March 1, 1940
Dear Professor Sommerfeld:
Professor Stueckelberg has written me that you have not heard from me as since you so kindly sent me a copy of Volume II of "Atombau und Spektrallinien," and I am afraid that you have not received my last letter to you. I wish to thank you very much for remembering me. I have read a good part of the book with great interest, and many of the men in the laboratory have also been reading my copy.
My wife and I are very happy in our new house, which we built and moved into a year ago. It is five miles from the Institute, just at the foot of Mt. Wilson, on the edge of a canyon. We have two acres of ground and there are no other houses nearby.

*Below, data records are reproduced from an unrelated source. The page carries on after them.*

(** The arguments; [inl] is the status the program exits with. *)
Definition arguments (argv : list chars) : result (Z + Config) :=
  if Z.of_nat (length argv) <? 5 then Ret (inl (-1))
  else
    server_ip ← argument argv 1;
    port_str ← argument argv 2;
    if decide (port_str = []) then Ret (inl (-1))
    else
      port ← stoi port_str;
      mode ← argument argv 3;
      if decide (mode <> lit "send" /\ mode <> lit "recv" /\ mode <> lit "sendrecv")
      then Ret (inl (-1))
      else
        me ← argument argv 4;
        you ← argument argv 5;
        mask_str ← argument argv 6;
        mask ← (if decide (mask_str = []) then Ret 0 else stoi mask_str);
        Ret (inr (mkConfig server_ip (wrap 16 port) mode me you (wrap 64 mask))).

(** The calls before the wait for the transport, and the threads after it. *)
Definition start (c : Config) : Z + process :=
  if decide (mode c = lit "recv") then
    if decide (you c = []) then inl (-1)
    else inr (mkProcess false [] (Reading []) []
      [subscribe [(you c ++ lit "_audio", mask c)] false true;
       subscribe [(you c ++ lit "_video", mask c)] false true] [])
  else if decide (mode c = lit "send") then
    if decide (me c = []) then inl (-1)
    else inr (mkProcess false [] NoReader
      [mkSender (me c ++ lit "_audio") 1 0 0 false; mkSender (me c ++ lit "_video") 50 0 0 false]
      [register_names [(me c ++ lit "_audio", 0); (me c ++ lit "_video", 0)] false] [])
  else
    if decide (me c = [] \/ you c = []) then inl (-1)
    else inr (mkProcess false [] (Reading []) [mkSender (me c) 1 0 0 false]
      [register_names [(me c, 0)] true; subscribe [(you c, mask c)] false false] []).

(** The calls after the threads. *)
Definition finish (c : Config) : list Call :=
  if decide (mode c = lit "recv")
  then [unsubscribe [(you c ++ lit "_audio", mask c); (you c ++ lit "_video", mask c)]] else [].

Definition ended (p : process) : bool :=
  match reader p with Reading _ => false | _ => true end && forallb s_finished (senders p).

(** [while (!qclient->is_transport_ready())], where [ready n] is the answer to
    the n-th question; the number of questions asked *)
Fixpoint wait_ready (ready : nat -> bool) (fuel n : nat) : option nat :=
  match fuel with
  | O => None
  | S fuel' => if ready n then Some (S n) else wait_ready ready fuel' (S n)
  end.

(** The status of the process with its calls; [None] while it still waits. *)
Definition main (fuel : nat) (ready : nat -> bool) (argv : list chars) (es : list Event)
    : option (result Z * list Call) :=
  match arguments argv with
  | Throw e => Some (Throw e, [])
  | Undefined => Some (Undefined, [])
  | Ret (inl status) => Some (Ret status, [])
  | Ret (inr c) =>
      match start c with
      | inl status => Some (Ret status, [])
      | inr p0 =>
          _ ← wait_ready ready fuel 0;
          match exec false es p0 with
          | (Ret _, p) => if ended p then Some (Ret 0, calls p ++ finish c) else None
          | (Throw e, p) => Some (Throw e, calls p)
          | (Undefined, p) => Some (Undefined, calls p)
          end
      end
  end.

Example demo_hex : to_hex [0; 10; 255; 31] = lit "000aff1f".
Proof. vm_compute. reflexivity. Qed.

Example demo_send :
  main 1 (fun _ => true) (map lit ["forty"; "relay"; "7777"; "send"; "bob"; "al"; "4"]%string)
    [SenderRuns 0 []; SenderRuns 1 []; SenderRuns 0 []; SenderRuns 1 []; Interrupt;
     SenderRuns 0 []; SenderRuns 1 []]
  = Some (Ret 0,
      [register_names [(lit "bob_audio", 0); (lit "bob_video", 0)] false;
       publish_named_data (lit "bob_audio") forty_bytes 0 0 0x81 0;
       publish_named_data (lit "bob_video") forty_bytes 0 0 0x81 0;
       publish_named_data (lit "bob_audio") forty_bytes 1 0 0x81 0;
       publish_named_data (lit "bob_video") forty_bytes 0 1 0x81 0;
       unregister_names [(lit "bob_audio", 0)]; unregister_names [(lit "bob_video", 0)]]).
Proof. vm_compute. reflexivity. Qed.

It is a fine place for the children. We have four children now, the youngest, Edward Crellin Pauling, being now two and one half years old. I am enclosing a copy of our Christmas card, which was not mailed to you because of the uncertainty in the mail at that time.

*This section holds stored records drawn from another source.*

(** ** Work queue *)

(** C8.  Without a work queue [scsi_queue_work] returns [-EINVAL] and
    [scsi_flush_work] returns; each only prints its complaint and dumps the
    stack, so nothing is queued and nothing is flushed, and the host is
    untouched. *)
Theorem work_queue_not_configured (E : env) (work : Z) (k : kernel) :
  work_q (shost k) = None ->
  scsi_queue_work E work k
  = Done (- EINVAL)
      (logged Ev_dump_stack
         (logged
            (Ev_shost_printk KERN_ERR
               "ERROR: Scsi host '%s' attempted to queue scsi-work, when no workqueue created.")
            k))
  /\ scsi_flush_work k
     = Done tt
         (logged Ev_dump_stack
            (logged
               (Ev_shost_printk KERN_ERR
                  "ERROR: Scsi host '%s' attempted to flush scsi-work, when no workqueue created.")
               k)).
Proof.
  intros Hq. unfold scsi_queue_work, scsi_flush_work, bind, get_shost.
  rewrite Hq. split; reflexivity.
Qed.

Lemma work_queue_not_configured_witness :
  returned (scsi_queue_work sample_env 1 (boot sample_host))
  = Some (- EINVAL)
  /\ trace (final_kernel (scsi_flush_work (boot sample_host)))
     = [ Ev_shost_printk KERN_ERR
           "ERROR: Scsi host '%s' attempted to flush scsi-work, when no workqueue created.";
         Ev_dump_stack ].
Proof.
  destruct (work_queue_not_configured sample_env 1 (boot sample_host)
              eq_refl) as [Hq Hf].
  rewrite Hq, Hf. split; reflexivity.
Defined.

(** With a work queue both functions reach the queue. *)
Example work_queue_configured :
  let k := boot (set_work_q (Some (Wq ("scsi_wq_%d"%string, 0))) sample_host) in
  returned (scsi_queue_work sample_env 1 k) = Some 1
  /\ trace (final_kernel (scsi_flush_work k))
     = [Ev_flush_workqueue (Some (Wq ("scsi_wq_%d"%string, 0)))].
Proof. split; reflexivity. Qed.

(** ** Publication: the queue-depth check *)

(** C7.  A host whose [can_queue] is zero is turned away by
    [scsi_add_host_with_dma] with [-EINVAL] after two messages: no
    collaborator is asked for anything, the host record (its state
    included) is untouched.  [scsi_host_alloc] copies a zero [can_queue]
    from the template without complaint, so the refusal is met at
    publication only. *)
Theorem can_queue_zero_rejected_at_publish
    (E : env) (dev dma_dev : option device_ptr) :
  (forall k, can_queue (shost k) = 0 ->
     exists k' new,
       scsi_add_host_with_dma E dev dma_dev k = Done (- EINVAL) k'
       /\ shost k' = shost k
       /\ shost_freed k' = shost_freed k
       /\ trace k' = trace k ++ new
       /\ acquired new = []
       /\ new = [ Ev_shost_printk KERN_INFO
                    match sht_info (hostt (shost k)) with
                    | Some s => s
                    | None => sht_name (hostt (shost k))
                    end;
                  Ev_shost_printk KERN_ERR
                    "can_queue = 0 no longer supported" ])
  /\ (forall HZ A g sht privsize,
        sht_can_queue sht = 0 ->
        kzalloc_shost_ok A = true ->
        kthread_run_err A = None ->
        alloc_workqueue_ok A = true ->
        exists h g' t,
          scsi_host_alloc HZ A g sht privsize = (Some h, g', t)
          /\ can_queue h = 0
          /\ shost_state h = SHOST_CREATED
          /\ exists k',
               scsi_add_host_with_dma E dev dma_dev (boot h)
                 = Done (- EINVAL) k'
               /\ cur_state k' = SHOST_CREATED).
Proof.
  assert (Hpub : forall k, can_queue (shost k) = 0 ->
            scsi_add_host_with_dma E dev dma_dev k
            = Done (- EINVAL)
                (logged (Ev_shost_printk KERN_ERR
                           "can_queue = 0 no longer supported")
                   (logged (Ev_shost_printk KERN_INFO
                              match sht_info (hostt (shost k)) with
                              | Some s => s
                              | None => sht_name (hostt (shost k))
                              end) k))).
  { intros k Hcq. unfold scsi_add_host_with_dma, bind, get_shost, emit.
    cbn [shost]. rewrite Hcq. reflexivity. }
  split.
  - intros k Hcq. eexists _, _. split; [apply Hpub, Hcq | ].
    cbn. rewrite <- app_assoc. repeat split; reflexivity.
  - intros HZ A g sht privsize Hcq Hk Ht Hw.
    unfold scsi_host_alloc. rewrite Hk, Ht, Hw. cbn [negb].
    destruct (eh_deadline_init HZ (shost_eh_deadline g) sht) as [d w].
    eexists _, _, _. split; [reflexivity | ].
    split; [exact Hcq | ]. split; [reflexivity | ].
    eexists. split; [apply Hpub; exact Hcq | reflexivity].
Qed.

Example can_queue_zero_run :
  let sht := {| sht_name := "zero"; sht_info := None; sht_detect := false;
                sht_this_id := 7; sht_can_queue := 0;
                sht_sg_tablesize := 128; sht_sg_prot_tablesize := 0;
                sht_cmd_per_lun := 1; sht_unchecked_isa_dma := false;
                sht_use_clustering := true; sht_no_write_same := false;
                sht_eh_host_reset_handler := true;
                sht_supported_mode := MODE_UNKNOWN;
                sht_max_host_blocked := 0; sht_max_sectors := 0;
                sht_dma_boundary := 0; sht_disable_blk_mq := false;
                sht_tag_alloc_policy := 0 |} in
  match scsi_host_alloc 250 sample_alloc_env sample_globals sht 0 with
  | (Some h, _, _) =>
      returned (scsi_add_host_with_dma sample_env None None (boot h))
      = Some (- EINVAL)
  | _ => False
  end.
Proof. vm_compute. reflexivity. Qed.

(** ** Allocation: the error-handler deadline *)

Lemma to_ulong_small (x : Z) : 0 <= x < ULONG_MODULUS -> to_ulong x = x.
Proof. intros H. unfold to_ulong. apply Z.mod_small. exact H. Qed.

Lemma to_ulong_negative (x : Z) :
  - ULONG_MODULUS <= x < 0 -> to_ulong x = x + ULONG_MODULUS.
Proof.
  intros H. unfold to_ulong. symmetry.
  apply (Z.mod_unique x ULONG_MODULUS (-1)); unfold ULONG_MODULUS in *; lia.
Qed.

Lemma to_int_small (x : Z) : INT_MIN <= x <= INT_MAX -> to_int x = x.
Proof.
  intros H. unfold to_int, INT_MIN, INT_MAX in *.
  rewrite Z.mod_small; lia.
Qed.

(** The unsigned product the code compares with [INT_MAX]. *)
Lemma ulong_product (HZ d : Z) :
  0 < HZ <= INT_MAX -> INT_MIN <= d <= INT_MAX ->
  to_ulong (to_ulong d * to_ulong HZ)
  = if d <? 0 then d * HZ + ULONG_MODULUS else d * HZ.
Proof.
  intros HHZ Hd. unfold INT_MIN, INT_MAX in *.
  rewrite (to_ulong_small HZ) by (unfold ULONG_MODULUS; lia).
  destruct (Z.ltb_spec d 0) as [Hneg | Hpos].
  - rewrite (to_ulong_negative d) by (unfold ULONG_MODULUS; lia).
    unfold to_ulong. symmetry.
    apply (Z.mod_unique _ ULONG_MODULUS (HZ - 1));
      unfold ULONG_MODULUS in *; nia.
  - rewrite (to_ulong_small d) by (unfold ULONG_MODULUS; lia).
    apply to_ulong_small. unfold ULONG_MODULUS. nia.
Qed.

(** Lines 442-450 in terms of the signed setting. *)
Lemma eh_deadline_init_cases (HZ d : Z) (sht : scsi_host_template) :
  0 < HZ <= INT_MAX -> INT_MIN <= d <= INT_MAX ->
  eh_deadline_init HZ d sht
  = if (d =? -1) || negb (sht_eh_host_reset_handler sht) then (-1, [])
    else if (d <? 0) || (d * HZ >? INT_MAX)
         then (INT_MAX, [eh_deadline_warning])
         else (d * HZ, []).
Proof.
  intros HHZ Hd. unfold eh_deadline_init.
  destruct ((d =? -1) || negb (sht_eh_host_reset_handler sht));
    [reflexivity | ].
  rewrite (ulong_product HZ d HHZ Hd).
  unfold INT_MIN, INT_MAX, ULONG_MODULUS in *.
  destruct (Z.ltb_spec d 0) as [Hneg | Hpos]; cbn [orb].
  - destruct (Z.gtb_spec (d * HZ + 2 ^ 64) 2147483647) as [_ | Hle];
      [reflexivity | nia].
  - destruct (Z.gtb_spec (d * HZ) 2147483647) as [_ | Hle];
      [reflexivity | ].
    rewrite to_int_small; [reflexivity | unfold INT_MIN, INT_MAX; nia].
Qed.

Lemma alloc_succeeds (HZ : Z) (A : alloc_env) (g : globals)
    (sht : scsi_host_template) (privsize : Z) :
  kzalloc_shost_ok A = true ->
  kthread_run_err A = None ->
  alloc_workqueue_ok A = true ->
  exists h g' t,
    scsi_host_alloc HZ A g sht privsize = (Some h, g', t)
    /\ shost_state h = SHOST_CREATED
    /\ can_queue h = sht_can_queue sht
    /\ eh_deadline h = fst (eh_deadline_init HZ (shost_eh_deadline g) sht)
    /\ (In eh_deadline_warning t
        <-> In eh_deadline_warning
              (snd (eh_deadline_init HZ (shost_eh_deadline g) sht))).
Proof.
  intros Hk Ht Hw. unfold scsi_host_alloc. rewrite Hk, Ht, Hw. cbn [negb].
  destruct (eh_deadline_init HZ (shost_eh_deadline g) sht) as [d w].
  eexists _, _, _. split; [reflexivity | ]. repeat split.
  - cbn [fst snd]. intros Hin.
    apply in_app_or in Hin. destruct Hin as [Hin | Hin].
    + apply in_app_or in Hin. destruct Hin as [Hin | Hin].
      * destruct Hin as [Hin | []]. discriminate Hin.
      * apply in_app_or in Hin. destruct Hin as [Hin | Hin]; [exact Hin | ].
        destruct Hin as [Hin | []]. discriminate Hin.
    + destruct Hin as [Hin | [Hin | []]]; discriminate Hin.
  - cbn [fst snd]. intros Hin. apply in_or_app. left.
    apply in_or_app. right. apply in_or_app. left. exact Hin.
Qed.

We are getting along very well in our new laboratory, the Crellin Laboratory. We have in the Department of Chemistry about eighty-five men doing advanced work, including the doctor candidates and post-doctorate fellows. I hope that you will be able to make another trip to the United States before long, and that this time Frau Sommerfeld will come with you. My wife and I would like very much to see you again, and many of the other Americans who have been with you in Munich have said the same thing. Now that you have retired you have time enough to make the trip, and if conditions for travel get better I hope that a trip of this sort can be arranged.
I have always been grateful to the Guggenheim Foundation for providing the opportunity for me to come to Munich and study with you, and now I am repaying the Foundation in some measure by acting as a member of the Committee of Selection. I went to New York for this purpose last week, and shall go again in about three weeks.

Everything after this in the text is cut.